Work to be completed:
Please copy out every line in the records below that includes the word "names".

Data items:
━━━━
(* ===== verification/ClaimScan.v ===== *)
(** * The claim names of a token

    pkg/capability/claim_json.go: the scan that refuses a claim object in which a watched name
    is repeated or spelled another way, and the confirmation claim of token.go.

    The members of an object are read by the token stream of ListFilter.v.  A package that
    panics while it starts is [None]; the texts of the errors are their findings. *)
From stdpp Require Import base tactics list gmap strings.
From Stdlib Require Import ZArith Lia Ascii String.
From S2P Require Import Prelude GoStrings GoPath CallCounter Glob Capability CaseFold Selection.
From S2P Require Import Anchor Backends Engine KillSwitch SurfacePin ManifestPDP JSON KeyScan ToolSurface ListFilter.
#[local] Open Scope string_scope.
#[local] Open Scope go_scope.
Import Capability CaseFold JSON ListFilter.

Module ClaimScan.

Section scan.
Context `{U : Unicode}.

(** ** The watched names *)

Record ClaimWatch := mkWatch { byFold : gmap string string }.

Fixpoint watchNames (m : gmap string string) (names : list string) : option (gmap string string) :=
  match names with
  | [] => Some m
  | name :: names =>
      let folded := FoldJSONKey name in
      match m !! folded with
      | Some _ => None
      | None => watchNames (<[folded := name]> m) names
      end
  end.

Definition NewClaimWatch (names : list string) : option ClaimWatch :=
  match names with [] => None | _ => mkWatch <$> watchNames ∅ names end.

(** ** The scan *)

Inductive claim_scan_error :=
| MalformedObject
| ErrClaimNameCollision (collisions : list (string * string * string)) (variants : list (string * string))
| ErrClaimNameVariant (variants : list (string * string)).

(** A claim object in source order, with its duplicates. *)
Definition claimObjectMembers (data : string) : result (list (string * string)) claim_scan_error :=
  match objectTokens data with
  | Some (ms, String c r) => if Ascii.eqb c "}" && String.eqb (skipSpace r) "" then Ok ms else Err MalformedObject
  | _ => Err MalformedObject
  end.

(** What the loop over the members builds. *)
Record scanState := mkScan {
  kept : gmap string (string * string);
  collided : gset string;
  collisions : list (string * string * string);
  variants : list (string * string);
}.

Definition claimStep (watch : ClaimWatch) (st : scanState) (m : string * string) : scanState :=
  match byFold watch !! FoldJSONKey m.1 with
  | None => st
  | Some canonical =>
      match kept st !! canonical with
      | Some prior =>
          if bool_decide (canonical ∈ collided st) then st
          else mkScan (kept st) ({[canonical]} ∪ collided st) (collisions st ++ [(prior.1, m.1, canonical)]) (variants st)
      | None =>
          mkScan (<[canonical := m]> (kept st)) (collided st) (collisions st)
            (if String.eqb m.1 canonical then variants st else (variants st ++ [(m.1, canonical)])%list)
      end
  end.

Definition scanMembers (watch : ClaimWatch) (ms : list (string * string)) : scanState :=
  fold_left (claimStep watch) ms (mkScan ∅ ∅ [] []).

Definition claimNameError (colls : list (string * string * string)) (vars : list (string * string)) : claim_scan_error :=
  match colls with [] => ErrClaimNameVariant vars | _ => ErrClaimNameCollision colls vars end.

(** The raw value of each watched name that is present.  A watch that was never built panics, and
    is left out. *)
Definition ClaimMembers (data : string) (watch : ClaimWatch) : result (gmap string string) claim_scan_error :=
  let* members := claimObjectMembers data in
  let st := scanMembers watch members in
  match collisions st, variants st with
  | [], [] => Ok (snd <$> kept st)
  | colls, vars => Err (claimNameError colls vars)
  end.

(** ** The confirmation claim *)

(** [CnfIsSenderConstrained], on a decoded value: whether it binds the token to a key, and
    whether it is not a confirmation at all.  Encoding the value and decoding it again gives
    its members back. *)
Definition textOrNull (v : option value) : bool :=
  match v with None | Some VNull | Some (VString _) => true | _ => false end.

Definition CnfIsSenderConstrained (v : option value) : bool * bool :=
  match v with
  | None | Some VNull => (false, false)
  | Some (VObject ms) =>
      if textOrNull (lastOf "jkt" ms) && textOrNull (lastOf "kid" ms) then (negb (List.length ms =? 0)%nat, false)
      else (false, true)
  | Some _ => (false, true)
  end.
━━━━
Problem solution:
(** * The claim names of a token
(** ** The watched names *)
Fixpoint watchNames (m : gmap string string) (names : list string) : option (gmap string string) :=
  match names with
  | name :: names =>
      | None => watchNames (<[folded := name]> m) names
Definition NewClaimWatch (names : list string) : option ClaimWatch :=
  match names with [] => None | _ => mkWatch <$> watchNames ∅ names end.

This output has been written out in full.